* The task *
Restate word for word the lines of the records below, starting at the line that contains "- right. pose" and ending at the line that contains "destruct (sleb_groups n", with both of those lines included and nothing else.
※
(** The signed groups: two's complement in the bits there are, as few groups as
    possible, the sign in the last one. *)
Record signed_groups (n : Z) (gs : list Z) : Prop := {
  sg_some : gs <> [];
  sg_groups : Forall (fun g => 0 <= g < 128) gs;
  sg_val : gval gs = n mod 2 ^ (7 * Z.of_nat (length gs));
  sg_fits : - 2 ^ (7 * Z.of_nat (length gs) - 1) <= n < 2 ^ (7 * Z.of_nat (length gs) - 1);
  sg_least : (2 <= length gs)%nat ->
    n < - 2 ^ (7 * Z.of_nat (length gs) - 8) \/ 2 ^ (7 * Z.of_nat (length gs) - 8) <= n;
  sg_last : default 0 (last gs) = n / 2 ^ (7 * Z.of_nat (length gs) - 7) mod 128
}.

Lemma signed_groups_one n : -64 <= n < 64 -> signed_groups n [n mod 128].
Proof.
  intros Hn. constructor; simpl length; change (7 * Z.of_nat 1) with 7; try done.
  - repeat constructor; dlia.
  - simpl gval. change (2 ^ 7) with 128. lia.
  - simpl length. lia.
  - simpl. by rewrite Z.div_1_r.
Qed.

Lemma signed_groups_cons n gs : ~ (-64 <= n < 64) -> signed_groups (n / 128) gs ->
  signed_groups n (n mod 128 :: gs).
Proof.
  intros Hn [H1 H2 H3 H4 H5 H6].
  assert (1 <= length gs)%nat as Hlen by (destruct gs; simpl; [done|lia]).
  set (w := 7 * Z.of_nat (length gs)) in *.
  assert (7 * Z.of_nat (length (n mod 128 :: gs)) = w + 7) as Ew by (unfold w; simpl length; lia).
  assert (7 <= w) as Hw by (unfold w; lia).
  constructor; rewrite ?Ew.
  - done.
  - constructor; [dlia|done].
  - simpl. rewrite H3, Z.pow_add_r, (Z.mul_comm (2 ^ w)), Z.rem_mul_r by lia. done.
  - replace (w + 7 - 1) with (w - 1 + 7) by lia. rewrite Z.pow_add_r by lia.
    change (2 ^ 7) with 128. dlia.
  - intros _. replace (w + 7 - 8) with (w - 1) by lia.
    destruct (Nat.eq_dec (length gs) 1) as [E|E].
    + replace w with 7 by (unfold w; lia). change (2 ^ (7 - 1)) with 64. lia.
    + specialize (H5 ltac:(lia)). replace (w - 1) with (w - 8 + 7) by lia.
      rewrite Z.pow_add_r by (unfold w; lia). change (2 ^ 7) with 128. dlia.
  - replace (w + 7 - 7) with (7 + (w - 7)) by lia. rewrite Z.pow_add_r by lia.
    rewrite <- Z.div_div by lia. change (2 ^ 7) with 128. rewrite <- H6.
    by destruct gs.
Qed.

Lemma sgroups_spec k : forall n,
  - 2 ^ (7 * Z.of_nat (S k) - 1) <= n < 2 ^ (7 * Z.of_nat (S k) - 1) ->
  signed_groups n (sgroups k n) /\ (length (sgroups k n) <= S k)%nat.
Proof.
  induction k as [|k IH]; intros n Hn; simpl sgroups.
  { split; [by apply signed_groups_one|done]. }
  destruct (Z.leb_spec (-64) n), (Z.ltb_spec n 64); simpl.
  - split; [by apply signed_groups_one|lia].
  - destruct (IH (n / 128)) as [H1 H2]; [|split; [apply signed_groups_cons; [lia|done]|simpl; lia]].
    replace (7 * Z.of_nat (S (S k)) - 1) with (7 * Z.of_nat (S k) - 1 + 7) in Hn by lia.
    rewrite Z.pow_add_r in Hn by lia. change (2 ^ 7) with 128 in Hn. dlia.
  - destruct (IH (n / 128)) as [H1 H2]; [|split; [apply signed_groups_cons; [lia|done]|simpl; lia]].
    replace (7 * Z.of_nat (S (S k)) - 1) with (7 * Z.of_nat (S k) - 1 + 7) in Hn by lia.
    rewrite Z.pow_add_r in Hn by lia. change (2 ^ 7) with 128 in Hn. dlia.
  - lia.
Qed.

Lemma sign_bit b : 0 <= b < 128 -> (Z.land b 0x40 =? 0) = (b <? 64).
Proof.
  intros Hb. destruct (Z.ltb_spec b 64) as [H|H].
  - apply Z.eqb_eq. change 0x40 with (2 ^ 6). apply Z.bits_inj'. intros i Hi.
    rewrite Z.land_spec, Z.bits_0, Z.pow2_bits_eqb by lia.
    destruct (Z.eqb_spec 6 i) as [<-|]; [|apply andb_false_r].
    rewrite <- (Z.mod_small b (2 ^ 6)), Z.mod_pow2_bits_high by lia. done.
  - apply Z.eqb_neq. replace b with (64 + (b - 64)) by lia.
    rewrite <- (lor_disjoint 64 (b - 64) 6) by (done || lia). rewrite Z.land_lor_distr_l.
    change (Z.land 64 64) with 64. intros [E _]%Z.lor_eq_0_iff. done.
Qed.

(** The last group tells the sign. *)
Lemma signed_last n gs : signed_groups n gs -> 0 <= default 0 (last gs) < 128 /\
  (default 0 (last gs) <? 64) = (0 <=? n).
Proof.
  intros [H1 H2 H3 H4 H5 ->].
  assert (1 <= length gs)%nat by (destruct gs; simpl; [done|lia]).
  set (w := 7 * Z.of_nat (length gs)) in *. assert (7 <= w) as Hw by (unfold w; lia).
  replace (w - 1) with (w - 7 + 6) in H4 by lia. rewrite Z.pow_add_r in H4 by lia.
  assert (0 < 2 ^ (w - 7)) as Hp by (apply Z.pow_pos_nonneg; lia).
  split; [dlia|].
  assert (-64 <= n / 2 ^ (w - 7) < 64) as Hd.
  { split; [apply Z.div_le_lower_bound|apply Z.div_lt_upper_bound]; lia. }
  destruct (Z.leb_spec 0 n).
  - pose proof (Z.div_pos n (2 ^ (w - 7))). rewrite Z.mod_small by lia. lia.
  - assert (n / 2 ^ (w - 7) < 0) by (apply Z.div_lt_upper_bound; lia).
    apply Z.ltb_ge. dlia.
Qed.

Lemma sleb_groups n : - 2 ^ 62 <= n < 2 ^ 63 ->
  let gs := sgroups 9 n in signed_groups n gs /\ (length gs <= 10)%nat /\
  (n < 0 -> (length gs <= 9)%nat) /\ (- 2 ^ 27 <= n < 0 -> (length gs <= 4)%nat) /\
  (n < - 2 ^ 27 -> (5 <= length gs)%nat).
Proof.
  intros Hn gs. destruct (sgroups_spec 9 n) as [Hs Hl]; [simpl; lia|]. fold gs in Hs, Hl.
  assert (forall k, (k <= length gs)%nat -> (2 <= k)%nat -> n < - 2 ^ (7 * Z.of_nat k - 8) \/ 2 ^ (7 * Z.of_nat k - 8) <= n) as Hk.
  { intros k H1 H2. destruct (sg_least _ _ Hs ltac:(lia)) as [H|H].
    - left. pose proof (Z.pow_le_mono_r 2 (7 * Z.of_nat k - 8) (7 * Z.of_nat (length gs) - 8)). lia.
    - right. pose proof (Z.pow_le_mono_r 2 (7 * Z.of_nat k - 8) (7 * Z.of_nat (length gs) - 8)). lia. }
  split; [done|]. split; [done|]. split_and!.
  - intros H. destruct (Nat.le_gt_cases (length gs) 9); [done|].
    specialize (Hk 10%nat ltac:(lia) ltac:(lia)). simpl in Hk. lia.
  - intros H. destruct (Nat.le_gt_cases (length gs) 4); [done|].
    specialize (Hk 5%nat ltac:(lia) ltac:(lia)). simpl in Hk. lia.
  - intros H. destruct (Nat.le_gt_cases 5 (length gs)); [done|].
    pose proof (Z.pow_le_mono_r 2 (7 * Z.of_nat (length gs) - 1) 27).
    pose proof (sg_fits _ _ Hs). lia.
Qed.

Lemma sleb_value n gs : signed_groups n gs -> (length gs <= 10)%nat -> - 2 ^ 62 <= n < 2 ^ 63 ->
  (n < 0 -> (length gs <= 9)%nat) ->
  gval gs = if 0 <=? n then n else n + 2 ^ (7 * Z.of_nat (length gs)).
Proof.
  intros Hs Hl Hn Hneg. rewrite (sg_val _ _ Hs). pose proof (sg_fits _ _ Hs) as Hf.
  pose proof (sg_some _ _ Hs) as Hne. assert (1 <= length gs)%nat by (destruct gs; simpl; [done|lia]).
  assert (2 ^ (7 * Z.of_nat (length gs)) = 2 * 2 ^ (7 * Z.of_nat (length gs) - 1)) as Ep.
  { rewrite <- Z.pow_succ_r by lia. f_equal. lia. }
  destruct (Z.leb_spec 0 n).
  - apply Z.mod_small. lia.
  - rewrite <- (Z.mod_unique_pos n (2 ^ (7 * Z.of_nat (length gs))) (-1) (n + 2 ^ (7 * Z.of_nat (length gs)))); lia.
Qed.

Lemma read_sleb128_eval n m off rest : - 2 ^ 62 <= n < 2 ^ 63 ->
  bytes_at m off (sleb n ++ rest) -> in_buf buf off (Z.of_nat (length (sleb n))) = true ->
  read_sleb128 buf off m =
    if (0 <=? n) || (- 2 ^ 27 <=? n) then Ok (n, off + Z.of_nat (length (sleb n))) m else Fault.
Proof.
  intros Hn Hm Hin. unfold sleb in *. rewrite leb_bytes_length in *.
  destruct (sleb_groups n Hn) as (Hs & Hl & Hneg & H4 & H5). set (gs := sgroups 9 n) in *.
  pose proof (sleb_value n gs Hs Hl Hn Hneg) as Hv. destruct (signed_last n gs Hs) as [Hb Hsign].
  assert (2 ^ (7 * Z.of_nat (length gs)) <= 2 ^ 63 \/ 0 <= n) as Hp.
  { destruct (Z.leb_spec 0 n) as [|Hlt]; [by right|left]. apply Z.pow_le_mono_r; [lia|].
    specialize (Hneg Hlt). lia. }
  unfold read_sleb128, bind.
  rewrite (groups_run gs 12 m off 0 0 rest); try (done || lia); [|apply Hs|apply Hs|].
  2: { rewrite Hv. destruct (Z.leb_spec 0 n); lia. }
  rewrite sign_bit, Hsign by done. rewrite Z.mul_1_r, Z.add_0_l, Hv.
  destruct (Z.leb_spec 0 n) as [H0|H0]; cbn [negb orb].
  - rewrite andb_false_r. rewrite s64_small by lia. done.
  - rewrite andb_true_r, (proj2 (Z.ltb_lt _ 64)) by (specialize (Hneg H0); lia).
    destruct (Z.leb_spec (- 2 ^ 27) n).
    + rewrite (proj2 (Z.leb_gt 31 _)) by (specialize (H4 ltac:(lia)); lia).
      rewrite s64_small by lia. rewrite Z.shiftl_mul_pow2, Z.mul_1_l by lia.
      pose proof (sg_fits _ _ Hs) as Hf.
      rewrite Z.lor_comm, (lor_disjoint _ _ (7 * Z.of_nat (length gs))); [unfold ret; do 3 f_equal; lia|lia| |].
      * rewrite Z.mod_opp_l_z; [done|lia|]. apply Z.mod_same. lia.
      * assert (1 <= length gs)%nat by (pose proof (sg_some _ _ Hs); destruct gs; simpl; [done|lia]).
        pose proof (Z.pow_lt_mono_r 2 (7 * Z.of_nat (length gs) - 1) (7 * Z.of_nat (length gs))). lia.
    + by rewrite (proj2 (Z.leb_le 31 _)) by (specialize (H5 ltac:(lia)); lia).
Qed.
※
* Solution to this problem *
    - right. pose proof (Z.pow_le_mono_r 2 (7 * Z.of_nat k - 8) (7 * Z.of_nat (length gs) - 8)). lia. }
  split; [done|]. split; [done|]. split_and!.
  - intros H. destruct (Nat.le_gt_cases (length gs) 9); [done|].
    specialize (Hk 10%nat ltac:(lia) ltac:(lia)). simpl in Hk. lia.
  - intros H. destruct (Nat.le_gt_cases (length gs) 4); [done|].
    specialize (Hk 5%nat ltac:(lia) ltac:(lia)). simpl in Hk. lia.
  - intros H. destruct (Nat.le_gt_cases 5 (length gs)); [done|].
    pose proof (Z.pow_le_mono_r 2 (7 * Z.of_nat (length gs) - 1) 27).
    pose proof (sg_fits _ _ Hs). lia.
Qed.

Lemma sleb_value n gs : signed_groups n gs -> (length gs <= 10)%nat -> - 2 ^ 62 <= n < 2 ^ 63 ->
  (n < 0 -> (length gs <= 9)%nat) ->
  gval gs = if 0 <=? n then n else n + 2 ^ (7 * Z.of_nat (length gs)).
Proof.
  intros Hs Hl Hn Hneg. rewrite (sg_val _ _ Hs). pose proof (sg_fits _ _ Hs) as Hf.
  pose proof (sg_some _ _ Hs) as Hne. assert (1 <= length gs)%nat by (destruct gs; simpl; [done|lia]).
  assert (2 ^ (7 * Z.of_nat (length gs)) = 2 * 2 ^ (7 * Z.of_nat (length gs) - 1)) as Ep.
  { rewrite <- Z.pow_succ_r by lia. f_equal. lia. }
  destruct (Z.leb_spec 0 n).
  - apply Z.mod_small. lia.
  - rewrite <- (Z.mod_unique_pos n (2 ^ (7 * Z.of_nat (length gs))) (-1) (n + 2 ^ (7 * Z.of_nat (length gs)))); lia.
Qed.

Lemma read_sleb128_eval n m off rest : - 2 ^ 62 <= n < 2 ^ 63 ->
  bytes_at m off (sleb n ++ rest) -> in_buf buf off (Z.of_nat (length (sleb n))) = true ->
  read_sleb128 buf off m =
    if (0 <=? n) || (- 2 ^ 27 <=? n) then Ok (n, off + Z.of_nat (length (sleb n))) m else Fault.
Proof.
  intros Hn Hm Hin. unfold sleb in *. rewrite leb_bytes_length in *.
  destruct (sleb_groups n Hn) as (Hs & Hl & Hneg & H4 & H5). set (gs := sgroups 9 n) in *.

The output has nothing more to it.